Only one stretch of the data below should be repeated: the lines from the line containing "Definition validate_and_select (original_query" through the line containing "is_validate 0 (validation_loop summarized attempt max_r retries)", inclusive, exactly as they are.

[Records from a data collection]
• • • • • • •
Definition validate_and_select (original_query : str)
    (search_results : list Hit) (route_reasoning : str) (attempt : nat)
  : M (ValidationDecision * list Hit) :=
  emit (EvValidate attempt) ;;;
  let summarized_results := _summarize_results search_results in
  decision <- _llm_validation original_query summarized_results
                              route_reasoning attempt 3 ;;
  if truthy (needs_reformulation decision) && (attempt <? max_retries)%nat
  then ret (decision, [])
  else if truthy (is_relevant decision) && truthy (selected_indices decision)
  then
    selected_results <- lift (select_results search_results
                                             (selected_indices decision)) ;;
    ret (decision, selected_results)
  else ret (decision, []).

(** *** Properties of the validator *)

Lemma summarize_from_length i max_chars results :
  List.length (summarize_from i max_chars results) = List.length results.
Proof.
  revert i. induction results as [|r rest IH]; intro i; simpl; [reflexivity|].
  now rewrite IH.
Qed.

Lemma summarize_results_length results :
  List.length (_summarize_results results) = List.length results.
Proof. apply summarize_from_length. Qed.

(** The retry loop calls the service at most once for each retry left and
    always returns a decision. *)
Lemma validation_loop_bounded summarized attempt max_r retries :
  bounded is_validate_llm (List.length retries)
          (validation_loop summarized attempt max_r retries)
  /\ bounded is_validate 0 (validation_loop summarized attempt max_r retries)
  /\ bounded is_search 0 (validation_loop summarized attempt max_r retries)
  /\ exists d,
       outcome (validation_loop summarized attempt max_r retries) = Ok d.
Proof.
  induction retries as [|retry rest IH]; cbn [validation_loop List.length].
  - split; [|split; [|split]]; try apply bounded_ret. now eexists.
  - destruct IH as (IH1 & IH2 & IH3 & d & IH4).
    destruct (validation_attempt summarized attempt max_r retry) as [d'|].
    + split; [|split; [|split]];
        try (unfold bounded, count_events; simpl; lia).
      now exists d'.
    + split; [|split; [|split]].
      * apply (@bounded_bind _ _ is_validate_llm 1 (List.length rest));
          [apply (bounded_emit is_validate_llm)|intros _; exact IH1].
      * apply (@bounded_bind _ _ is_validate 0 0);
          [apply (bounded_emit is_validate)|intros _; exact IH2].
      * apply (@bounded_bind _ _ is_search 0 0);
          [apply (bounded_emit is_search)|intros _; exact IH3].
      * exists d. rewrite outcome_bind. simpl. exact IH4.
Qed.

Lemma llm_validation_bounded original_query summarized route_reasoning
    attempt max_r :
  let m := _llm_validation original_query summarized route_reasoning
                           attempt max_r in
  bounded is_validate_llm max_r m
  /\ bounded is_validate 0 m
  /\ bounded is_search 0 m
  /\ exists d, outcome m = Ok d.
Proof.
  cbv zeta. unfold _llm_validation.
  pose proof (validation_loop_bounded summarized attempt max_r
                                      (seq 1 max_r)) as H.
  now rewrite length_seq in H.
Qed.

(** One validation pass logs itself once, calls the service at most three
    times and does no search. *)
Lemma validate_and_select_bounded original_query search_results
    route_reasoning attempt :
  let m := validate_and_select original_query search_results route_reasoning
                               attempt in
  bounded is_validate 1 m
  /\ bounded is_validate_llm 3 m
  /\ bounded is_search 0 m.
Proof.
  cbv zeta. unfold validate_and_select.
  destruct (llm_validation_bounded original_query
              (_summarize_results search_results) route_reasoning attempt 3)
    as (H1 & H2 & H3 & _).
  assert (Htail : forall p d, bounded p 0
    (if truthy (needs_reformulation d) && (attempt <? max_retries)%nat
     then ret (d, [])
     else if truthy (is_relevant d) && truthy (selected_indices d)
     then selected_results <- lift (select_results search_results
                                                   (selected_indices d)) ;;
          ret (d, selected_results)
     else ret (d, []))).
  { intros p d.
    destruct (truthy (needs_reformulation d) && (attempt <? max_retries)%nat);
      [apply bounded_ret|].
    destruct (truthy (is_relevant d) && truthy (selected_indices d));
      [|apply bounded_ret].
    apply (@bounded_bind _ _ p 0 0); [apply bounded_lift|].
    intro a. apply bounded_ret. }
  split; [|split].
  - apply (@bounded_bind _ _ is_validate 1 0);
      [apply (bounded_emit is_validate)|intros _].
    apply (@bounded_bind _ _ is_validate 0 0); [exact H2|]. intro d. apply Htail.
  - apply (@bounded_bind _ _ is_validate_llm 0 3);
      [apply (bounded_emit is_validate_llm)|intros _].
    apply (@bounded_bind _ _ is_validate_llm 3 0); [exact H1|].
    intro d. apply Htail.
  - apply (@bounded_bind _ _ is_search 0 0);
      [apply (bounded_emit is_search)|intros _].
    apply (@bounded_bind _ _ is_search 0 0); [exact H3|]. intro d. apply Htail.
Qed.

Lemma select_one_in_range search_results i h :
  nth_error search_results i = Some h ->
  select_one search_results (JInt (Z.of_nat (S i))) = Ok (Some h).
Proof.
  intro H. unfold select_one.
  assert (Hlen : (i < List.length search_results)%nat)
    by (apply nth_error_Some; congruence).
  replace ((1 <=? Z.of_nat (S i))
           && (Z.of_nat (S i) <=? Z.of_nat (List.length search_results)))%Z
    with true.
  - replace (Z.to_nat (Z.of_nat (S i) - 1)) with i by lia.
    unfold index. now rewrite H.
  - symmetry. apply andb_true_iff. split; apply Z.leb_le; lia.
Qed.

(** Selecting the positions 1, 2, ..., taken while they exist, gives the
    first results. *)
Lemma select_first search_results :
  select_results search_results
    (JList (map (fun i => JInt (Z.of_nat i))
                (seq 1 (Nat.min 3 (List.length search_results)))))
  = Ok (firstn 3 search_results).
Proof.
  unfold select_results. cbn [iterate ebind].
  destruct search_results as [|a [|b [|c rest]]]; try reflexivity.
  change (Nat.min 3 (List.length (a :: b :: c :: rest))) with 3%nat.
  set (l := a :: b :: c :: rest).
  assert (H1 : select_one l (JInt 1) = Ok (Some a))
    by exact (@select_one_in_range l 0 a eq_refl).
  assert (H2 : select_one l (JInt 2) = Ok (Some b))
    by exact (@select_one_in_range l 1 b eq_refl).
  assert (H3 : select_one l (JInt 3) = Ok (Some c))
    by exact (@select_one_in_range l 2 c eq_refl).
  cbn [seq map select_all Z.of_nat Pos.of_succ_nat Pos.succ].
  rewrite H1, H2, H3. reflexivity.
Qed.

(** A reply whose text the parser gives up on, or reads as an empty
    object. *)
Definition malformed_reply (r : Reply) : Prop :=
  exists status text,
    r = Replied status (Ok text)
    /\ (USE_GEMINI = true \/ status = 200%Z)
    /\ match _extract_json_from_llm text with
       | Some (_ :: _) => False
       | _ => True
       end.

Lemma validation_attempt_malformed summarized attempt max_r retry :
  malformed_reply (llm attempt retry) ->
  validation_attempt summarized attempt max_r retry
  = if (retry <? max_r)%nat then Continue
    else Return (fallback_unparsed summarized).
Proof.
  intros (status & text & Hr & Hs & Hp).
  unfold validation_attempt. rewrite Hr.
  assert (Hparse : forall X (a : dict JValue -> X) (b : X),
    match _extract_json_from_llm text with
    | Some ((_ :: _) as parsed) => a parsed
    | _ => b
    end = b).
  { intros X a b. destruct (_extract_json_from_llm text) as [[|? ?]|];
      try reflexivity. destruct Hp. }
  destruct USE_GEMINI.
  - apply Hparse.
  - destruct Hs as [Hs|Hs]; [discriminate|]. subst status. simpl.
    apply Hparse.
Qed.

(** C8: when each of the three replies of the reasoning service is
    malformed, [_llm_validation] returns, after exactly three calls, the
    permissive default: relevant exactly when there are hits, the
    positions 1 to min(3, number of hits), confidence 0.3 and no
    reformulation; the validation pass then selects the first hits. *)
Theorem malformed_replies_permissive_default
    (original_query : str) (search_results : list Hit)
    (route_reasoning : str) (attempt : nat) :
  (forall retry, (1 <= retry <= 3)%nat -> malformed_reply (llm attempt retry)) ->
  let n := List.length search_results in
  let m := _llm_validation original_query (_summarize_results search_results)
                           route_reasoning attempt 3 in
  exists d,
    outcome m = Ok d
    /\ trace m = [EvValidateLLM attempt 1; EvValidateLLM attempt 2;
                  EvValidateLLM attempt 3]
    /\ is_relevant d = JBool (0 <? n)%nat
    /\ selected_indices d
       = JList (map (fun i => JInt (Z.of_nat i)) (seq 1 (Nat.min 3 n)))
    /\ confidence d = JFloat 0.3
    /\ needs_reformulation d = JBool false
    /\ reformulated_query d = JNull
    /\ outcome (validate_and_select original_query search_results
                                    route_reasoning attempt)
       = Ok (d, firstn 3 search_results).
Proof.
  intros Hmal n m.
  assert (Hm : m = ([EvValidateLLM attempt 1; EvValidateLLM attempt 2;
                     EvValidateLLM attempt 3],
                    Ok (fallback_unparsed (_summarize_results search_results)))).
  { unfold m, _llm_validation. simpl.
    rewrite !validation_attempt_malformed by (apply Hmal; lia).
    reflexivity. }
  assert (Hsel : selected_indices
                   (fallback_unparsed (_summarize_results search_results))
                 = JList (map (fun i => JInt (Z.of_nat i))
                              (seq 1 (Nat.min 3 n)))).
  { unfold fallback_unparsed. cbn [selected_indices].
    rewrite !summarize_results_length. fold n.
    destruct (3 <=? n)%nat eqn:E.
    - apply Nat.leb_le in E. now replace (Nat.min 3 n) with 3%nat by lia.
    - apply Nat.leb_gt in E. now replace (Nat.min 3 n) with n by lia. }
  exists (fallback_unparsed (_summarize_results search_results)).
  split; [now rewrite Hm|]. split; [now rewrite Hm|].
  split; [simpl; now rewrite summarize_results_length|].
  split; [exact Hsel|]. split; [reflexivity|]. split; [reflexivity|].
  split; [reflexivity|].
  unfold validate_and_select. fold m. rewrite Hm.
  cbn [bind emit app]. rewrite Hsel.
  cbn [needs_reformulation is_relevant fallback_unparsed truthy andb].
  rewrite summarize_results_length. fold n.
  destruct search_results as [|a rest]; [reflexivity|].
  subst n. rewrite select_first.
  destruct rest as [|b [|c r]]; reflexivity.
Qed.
• • • • • • •
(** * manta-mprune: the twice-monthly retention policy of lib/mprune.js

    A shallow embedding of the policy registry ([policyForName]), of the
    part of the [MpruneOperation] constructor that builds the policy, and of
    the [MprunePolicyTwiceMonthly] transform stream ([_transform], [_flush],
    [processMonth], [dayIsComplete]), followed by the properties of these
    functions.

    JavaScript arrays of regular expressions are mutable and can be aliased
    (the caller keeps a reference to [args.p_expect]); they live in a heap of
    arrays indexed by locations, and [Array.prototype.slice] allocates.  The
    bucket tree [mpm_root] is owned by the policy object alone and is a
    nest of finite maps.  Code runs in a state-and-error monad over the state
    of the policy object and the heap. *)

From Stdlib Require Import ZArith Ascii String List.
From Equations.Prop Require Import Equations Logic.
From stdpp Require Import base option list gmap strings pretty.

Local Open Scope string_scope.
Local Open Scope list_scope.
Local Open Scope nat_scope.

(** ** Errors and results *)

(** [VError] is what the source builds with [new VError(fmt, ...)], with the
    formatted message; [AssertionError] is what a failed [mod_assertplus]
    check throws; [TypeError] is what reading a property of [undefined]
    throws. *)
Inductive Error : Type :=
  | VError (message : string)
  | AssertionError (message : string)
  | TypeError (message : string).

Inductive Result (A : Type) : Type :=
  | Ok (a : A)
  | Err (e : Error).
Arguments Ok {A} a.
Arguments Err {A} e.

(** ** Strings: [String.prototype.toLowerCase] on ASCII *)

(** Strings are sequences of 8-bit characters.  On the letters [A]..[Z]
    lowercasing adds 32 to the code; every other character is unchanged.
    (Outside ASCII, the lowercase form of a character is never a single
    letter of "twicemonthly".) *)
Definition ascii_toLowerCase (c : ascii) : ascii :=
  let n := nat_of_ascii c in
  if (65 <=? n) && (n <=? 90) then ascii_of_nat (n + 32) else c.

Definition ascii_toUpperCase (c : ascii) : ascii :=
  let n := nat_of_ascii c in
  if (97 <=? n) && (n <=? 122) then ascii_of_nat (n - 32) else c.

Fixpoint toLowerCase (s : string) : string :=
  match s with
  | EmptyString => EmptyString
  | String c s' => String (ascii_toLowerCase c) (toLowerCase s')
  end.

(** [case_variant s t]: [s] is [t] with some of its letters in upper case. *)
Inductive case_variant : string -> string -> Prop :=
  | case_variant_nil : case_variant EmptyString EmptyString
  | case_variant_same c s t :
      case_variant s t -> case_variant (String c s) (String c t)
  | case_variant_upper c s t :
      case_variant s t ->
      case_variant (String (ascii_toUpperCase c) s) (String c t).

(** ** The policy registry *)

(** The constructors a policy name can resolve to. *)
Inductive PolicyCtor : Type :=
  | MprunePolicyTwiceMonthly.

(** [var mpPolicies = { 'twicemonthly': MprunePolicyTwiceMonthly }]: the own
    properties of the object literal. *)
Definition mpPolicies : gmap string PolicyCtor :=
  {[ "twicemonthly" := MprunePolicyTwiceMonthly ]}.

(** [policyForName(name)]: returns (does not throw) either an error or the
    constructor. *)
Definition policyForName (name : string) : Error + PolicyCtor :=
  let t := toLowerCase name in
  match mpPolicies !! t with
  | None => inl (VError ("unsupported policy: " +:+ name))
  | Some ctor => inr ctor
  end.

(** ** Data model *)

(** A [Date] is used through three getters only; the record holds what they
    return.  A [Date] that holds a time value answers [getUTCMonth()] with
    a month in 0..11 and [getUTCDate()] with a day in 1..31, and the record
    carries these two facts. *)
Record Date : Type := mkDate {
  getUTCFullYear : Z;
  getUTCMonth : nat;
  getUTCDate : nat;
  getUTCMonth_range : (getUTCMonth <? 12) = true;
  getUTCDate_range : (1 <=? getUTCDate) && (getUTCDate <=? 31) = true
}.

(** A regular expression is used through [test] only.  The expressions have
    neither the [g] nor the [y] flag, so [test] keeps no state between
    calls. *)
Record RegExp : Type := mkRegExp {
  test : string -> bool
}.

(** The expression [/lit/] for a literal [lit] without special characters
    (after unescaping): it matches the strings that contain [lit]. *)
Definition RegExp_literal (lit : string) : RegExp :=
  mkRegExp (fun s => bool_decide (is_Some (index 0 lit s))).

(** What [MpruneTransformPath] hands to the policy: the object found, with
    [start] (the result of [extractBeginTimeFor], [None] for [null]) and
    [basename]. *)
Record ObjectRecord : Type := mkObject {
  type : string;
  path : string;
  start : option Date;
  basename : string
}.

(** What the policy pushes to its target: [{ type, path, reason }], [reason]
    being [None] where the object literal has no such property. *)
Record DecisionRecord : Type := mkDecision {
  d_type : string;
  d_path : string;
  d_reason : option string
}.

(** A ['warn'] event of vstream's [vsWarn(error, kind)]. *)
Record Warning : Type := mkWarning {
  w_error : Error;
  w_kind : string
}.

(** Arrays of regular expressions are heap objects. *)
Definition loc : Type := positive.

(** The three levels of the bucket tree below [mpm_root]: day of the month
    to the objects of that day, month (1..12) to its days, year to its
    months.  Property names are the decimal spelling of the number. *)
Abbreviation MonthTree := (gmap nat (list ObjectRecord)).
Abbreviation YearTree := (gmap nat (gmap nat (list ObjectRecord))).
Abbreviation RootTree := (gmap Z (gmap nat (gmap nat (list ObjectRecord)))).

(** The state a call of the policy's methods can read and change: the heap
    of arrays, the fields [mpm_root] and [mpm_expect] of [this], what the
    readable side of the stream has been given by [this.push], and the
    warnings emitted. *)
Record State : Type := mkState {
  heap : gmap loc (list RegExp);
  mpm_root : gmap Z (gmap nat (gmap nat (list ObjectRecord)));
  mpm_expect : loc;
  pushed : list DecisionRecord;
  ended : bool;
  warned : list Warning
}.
• • • • • • •
### TASK ANSWER
Definition validate_and_select (original_query : str)
    (search_results : list Hit) (route_reasoning : str) (attempt : nat)
  : M (ValidationDecision * list Hit) :=
  emit (EvValidate attempt) ;;;
  let summarized_results := _summarize_results search_results in
  decision <- _llm_validation original_query summarized_results
                              route_reasoning attempt 3 ;;
  if truthy (needs_reformulation decision) && (attempt <? max_retries)%nat
  then ret (decision, [])
  else if truthy (is_relevant decision) && truthy (selected_indices decision)
  then
    selected_results <- lift (select_results search_results
                                             (selected_indices decision)) ;;
    ret (decision, selected_results)
  else ret (decision, []).

(** *** Properties of the validator *)

Lemma summarize_from_length i max_chars results :
  List.length (summarize_from i max_chars results) = List.length results.
Proof.
  revert i. induction results as [|r rest IH]; intro i; simpl; [reflexivity|].
  now rewrite IH.
Qed.

Lemma summarize_results_length results :
  List.length (_summarize_results results) = List.length results.
Proof. apply summarize_from_length. Qed.

(** The retry loop calls the service at most once for each retry left and
    always returns a decision. *)
Lemma validation_loop_bounded summarized attempt max_r retries :
  bounded is_validate_llm (List.length retries)
          (validation_loop summarized attempt max_r retries)
  /\ bounded is_validate 0 (validation_loop summarized attempt max_r retries)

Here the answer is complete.